Exercise aim
Give the data a second time, exactly and in full.

*** Dataset excerpts ***

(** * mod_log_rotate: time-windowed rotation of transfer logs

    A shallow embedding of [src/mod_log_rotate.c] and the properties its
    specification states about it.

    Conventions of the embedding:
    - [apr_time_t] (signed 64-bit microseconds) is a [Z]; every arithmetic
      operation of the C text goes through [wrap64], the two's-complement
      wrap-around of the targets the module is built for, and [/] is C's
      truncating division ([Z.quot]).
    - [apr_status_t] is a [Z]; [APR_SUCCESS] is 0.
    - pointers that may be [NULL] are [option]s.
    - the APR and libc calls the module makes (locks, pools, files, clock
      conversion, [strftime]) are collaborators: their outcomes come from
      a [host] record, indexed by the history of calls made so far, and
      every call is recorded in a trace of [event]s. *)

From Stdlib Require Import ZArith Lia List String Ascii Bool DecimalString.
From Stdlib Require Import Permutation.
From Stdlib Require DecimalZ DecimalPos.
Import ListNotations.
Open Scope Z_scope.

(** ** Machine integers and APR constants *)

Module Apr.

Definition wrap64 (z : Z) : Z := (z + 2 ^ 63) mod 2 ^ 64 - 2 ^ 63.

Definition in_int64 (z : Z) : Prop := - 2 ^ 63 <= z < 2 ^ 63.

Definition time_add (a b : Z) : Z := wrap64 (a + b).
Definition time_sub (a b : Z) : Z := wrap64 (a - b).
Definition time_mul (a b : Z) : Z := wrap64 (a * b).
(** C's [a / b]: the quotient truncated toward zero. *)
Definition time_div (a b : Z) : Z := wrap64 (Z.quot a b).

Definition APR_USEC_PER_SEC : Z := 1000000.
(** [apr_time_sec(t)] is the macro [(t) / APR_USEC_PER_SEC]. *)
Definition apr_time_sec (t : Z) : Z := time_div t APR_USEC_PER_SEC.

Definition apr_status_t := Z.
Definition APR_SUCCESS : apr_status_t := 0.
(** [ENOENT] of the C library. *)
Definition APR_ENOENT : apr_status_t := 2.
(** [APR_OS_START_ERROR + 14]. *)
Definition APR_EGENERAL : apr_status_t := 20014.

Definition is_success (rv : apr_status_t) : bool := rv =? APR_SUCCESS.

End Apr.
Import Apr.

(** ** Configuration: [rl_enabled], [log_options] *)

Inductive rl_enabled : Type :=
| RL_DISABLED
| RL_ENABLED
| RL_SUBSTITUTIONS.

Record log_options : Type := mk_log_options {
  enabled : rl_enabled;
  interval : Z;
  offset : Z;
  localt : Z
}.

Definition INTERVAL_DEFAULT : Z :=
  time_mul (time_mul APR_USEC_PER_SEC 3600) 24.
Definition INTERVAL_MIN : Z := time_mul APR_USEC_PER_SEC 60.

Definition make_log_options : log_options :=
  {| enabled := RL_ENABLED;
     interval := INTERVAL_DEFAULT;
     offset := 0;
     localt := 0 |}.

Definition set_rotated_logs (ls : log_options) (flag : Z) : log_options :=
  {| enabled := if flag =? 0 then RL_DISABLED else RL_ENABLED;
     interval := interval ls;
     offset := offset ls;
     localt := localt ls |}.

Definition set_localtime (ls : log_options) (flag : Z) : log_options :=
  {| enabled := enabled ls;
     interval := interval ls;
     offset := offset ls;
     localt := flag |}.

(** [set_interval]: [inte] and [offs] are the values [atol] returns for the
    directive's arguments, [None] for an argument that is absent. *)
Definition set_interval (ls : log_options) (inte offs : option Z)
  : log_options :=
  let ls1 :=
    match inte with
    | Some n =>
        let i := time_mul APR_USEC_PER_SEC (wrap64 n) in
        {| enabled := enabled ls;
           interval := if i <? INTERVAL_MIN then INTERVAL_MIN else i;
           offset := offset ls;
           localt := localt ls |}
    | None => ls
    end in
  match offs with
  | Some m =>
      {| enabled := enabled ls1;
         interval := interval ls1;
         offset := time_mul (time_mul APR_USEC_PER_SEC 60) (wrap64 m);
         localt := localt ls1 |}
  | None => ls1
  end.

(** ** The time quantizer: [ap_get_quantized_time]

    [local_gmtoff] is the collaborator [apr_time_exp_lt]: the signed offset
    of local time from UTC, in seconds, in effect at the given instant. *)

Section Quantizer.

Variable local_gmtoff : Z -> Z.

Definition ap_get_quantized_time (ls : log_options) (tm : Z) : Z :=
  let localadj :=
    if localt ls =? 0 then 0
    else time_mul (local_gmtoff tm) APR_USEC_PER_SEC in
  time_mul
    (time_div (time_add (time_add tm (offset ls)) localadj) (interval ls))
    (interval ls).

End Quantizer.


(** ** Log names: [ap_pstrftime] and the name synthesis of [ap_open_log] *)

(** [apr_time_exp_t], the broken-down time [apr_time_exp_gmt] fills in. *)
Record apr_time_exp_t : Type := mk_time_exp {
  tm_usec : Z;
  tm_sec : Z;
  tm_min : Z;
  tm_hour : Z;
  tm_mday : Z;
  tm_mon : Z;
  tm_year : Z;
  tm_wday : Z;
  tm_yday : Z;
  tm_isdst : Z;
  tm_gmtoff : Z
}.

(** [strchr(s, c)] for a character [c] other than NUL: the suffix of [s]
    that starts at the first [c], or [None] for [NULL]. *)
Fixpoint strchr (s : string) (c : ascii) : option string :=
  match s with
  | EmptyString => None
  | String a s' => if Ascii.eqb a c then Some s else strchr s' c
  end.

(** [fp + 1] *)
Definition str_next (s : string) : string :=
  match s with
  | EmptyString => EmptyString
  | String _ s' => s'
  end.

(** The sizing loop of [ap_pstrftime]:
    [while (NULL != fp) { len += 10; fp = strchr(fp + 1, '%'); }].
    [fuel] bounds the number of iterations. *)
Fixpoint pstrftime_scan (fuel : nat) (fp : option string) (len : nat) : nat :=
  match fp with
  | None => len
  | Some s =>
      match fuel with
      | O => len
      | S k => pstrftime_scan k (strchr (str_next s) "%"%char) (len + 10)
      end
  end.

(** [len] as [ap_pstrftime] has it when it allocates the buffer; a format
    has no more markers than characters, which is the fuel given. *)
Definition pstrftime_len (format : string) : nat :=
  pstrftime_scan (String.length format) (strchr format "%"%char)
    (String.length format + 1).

***

Exercise output
(** * mod_log_rotate: time-windowed rotation of transfer logs

    A shallow embedding of [src/mod_log_rotate.c] and the properties its
    specification states about it.

    Conventions of the embedding:
    - [apr_time_t] (signed 64-bit microseconds) is a [Z]; every arithmetic
      operation of the C text goes through [wrap64], the two's-complement
      wrap-around of the targets the module is built for, and [/] is C's
      truncating division ([Z.quot]).
    - [apr_status_t] is a [Z]; [APR_SUCCESS] is 0.
    - pointers that may be [NULL] are [option]s.
    - the APR and libc calls the module makes (locks, pools, files, clock
      conversion, [strftime]) are collaborators: their outcomes come from
      a [host] record, indexed by the history of calls made so far, and
      every call is recorded in a trace of [event]s. *)

From Stdlib Require Import ZArith Lia List String Ascii Bool DecimalString.
From Stdlib Require Import Permutation.
From Stdlib Require DecimalZ DecimalPos.
Import ListNotations.
Open Scope Z_scope.

(** ** Machine integers and APR constants *)

Module Apr.

Definition wrap64 (z : Z) : Z := (z + 2 ^ 63) mod 2 ^ 64 - 2 ^ 63.

Definition in_int64 (z : Z) : Prop := - 2 ^ 63 <= z < 2 ^ 63.

Definition time_add (a b : Z) : Z := wrap64 (a + b).
Definition time_sub (a b : Z) : Z := wrap64 (a - b).
Definition time_mul (a b : Z) : Z := wrap64 (a * b).
(** C's [a / b]: the quotient truncated toward zero. *)
Definition time_div (a b : Z) : Z := wrap64 (Z.quot a b).

Definition APR_USEC_PER_SEC : Z := 1000000.
(** [apr_time_sec(t)] is the macro [(t) / APR_USEC_PER_SEC]. *)
Definition apr_time_sec (t : Z) : Z := time_div t APR_USEC_PER_SEC.

Definition apr_status_t := Z.
Definition APR_SUCCESS : apr_status_t := 0.
(** [ENOENT] of the C library. *)
Definition APR_ENOENT : apr_status_t := 2.
(** [APR_OS_START_ERROR + 14]. *)
Definition APR_EGENERAL : apr_status_t := 20014.

Definition is_success (rv : apr_status_t) : bool := rv =? APR_SUCCESS.

End Apr.
Import Apr.

(** ** Configuration: [rl_enabled], [log_options] *)

Inductive rl_enabled : Type :=
| RL_DISABLED
| RL_ENABLED
| RL_SUBSTITUTIONS.

Record log_options : Type := mk_log_options {
  enabled : rl_enabled;
  interval : Z;
  offset : Z;
  localt : Z
}.

Definition INTERVAL_DEFAULT : Z :=
  time_mul (time_mul APR_USEC_PER_SEC 3600) 24.
Definition INTERVAL_MIN : Z := time_mul APR_USEC_PER_SEC 60.

Definition make_log_options : log_options :=
  {| enabled := RL_ENABLED;
     interval := INTERVAL_DEFAULT;
     offset := 0;
     localt := 0 |}.

Definition set_rotated_logs (ls : log_options) (flag : Z) : log_options :=
  {| enabled := if flag =? 0 then RL_DISABLED else RL_ENABLED;
     interval := interval ls;
     offset := offset ls;
     localt := localt ls |}.

Definition set_localtime (ls : log_options) (flag : Z) : log_options :=
  {| enabled := enabled ls;
     interval := interval ls;
     offset := offset ls;
     localt := flag |}.

(** [set_interval]: [inte] and [offs] are the values [atol] returns for the
    directive's arguments, [None] for an argument that is absent. *)
Definition set_interval (ls : log_options) (inte offs : option Z)
  : log_options :=
  let ls1 :=
    match inte with
    | Some n =>
        let i := time_mul APR_USEC_PER_SEC (wrap64 n) in
        {| enabled := enabled ls;
           interval := if i <? INTERVAL_MIN then INTERVAL_MIN else i;
           offset := offset ls;
           localt := localt ls |}
    | None => ls
    end in
  match offs with
  | Some m =>
      {| enabled := enabled ls1;
         interval := interval ls1;
         offset := time_mul (time_mul APR_USEC_PER_SEC 60) (wrap64 m);
         localt := localt ls1 |}
  | None => ls1
  end.

(** ** The time quantizer: [ap_get_quantized_time]

    [local_gmtoff] is the collaborator [apr_time_exp_lt]: the signed offset
    of local time from UTC, in seconds, in effect at the given instant. *)

Section Quantizer.

Variable local_gmtoff : Z -> Z.

Definition ap_get_quantized_time (ls : log_options) (tm : Z) : Z :=
  let localadj :=
    if localt ls =? 0 then 0
    else time_mul (local_gmtoff tm) APR_USEC_PER_SEC in
  time_mul
    (time_div (time_add (time_add tm (offset ls)) localadj) (interval ls))
    (interval ls).

End Quantizer.


(** ** Log names: [ap_pstrftime] and the name synthesis of [ap_open_log] *)

(** [apr_time_exp_t], the broken-down time [apr_time_exp_gmt] fills in. *)
Record apr_time_exp_t : Type := mk_time_exp {
  tm_usec : Z;
  tm_sec : Z;
  tm_min : Z;
  tm_hour : Z;
  tm_mday : Z;
  tm_mon : Z;
  tm_year : Z;
  tm_wday : Z;
  tm_yday : Z;
  tm_isdst : Z;
  tm_gmtoff : Z
}.

(** [strchr(s, c)] for a character [c] other than NUL: the suffix of [s]
    that starts at the first [c], or [None] for [NULL]. *)
Fixpoint strchr (s : string) (c : ascii) : option string :=
  match s with
  | EmptyString => None
  | String a s' => if Ascii.eqb a c then Some s else strchr s' c
  end.

(** [fp + 1] *)
Definition str_next (s : string) : string :=
  match s with
  | EmptyString => EmptyString
  | String _ s' => s'
  end.

(** The sizing loop of [ap_pstrftime]:
    [while (NULL != fp) { len += 10; fp = strchr(fp + 1, '%'); }].
    [fuel] bounds the number of iterations. *)
Fixpoint pstrftime_scan (fuel : nat) (fp : option string) (len : nat) : nat :=
  match fp with
  | None => len
  | Some s =>
      match fuel with
      | O => len
      | S k => pstrftime_scan k (strchr (str_next s) "%"%char) (len + 10)
      end
  end.

(** [len] as [ap_pstrftime] has it when it allocates the buffer; a format
    has no more markers than characters, which is the fuel given. *)
Definition pstrftime_len (format : string) : nat :=
  pstrftime_scan (String.length format) (strchr format "%"%char)
    (String.length format + 1).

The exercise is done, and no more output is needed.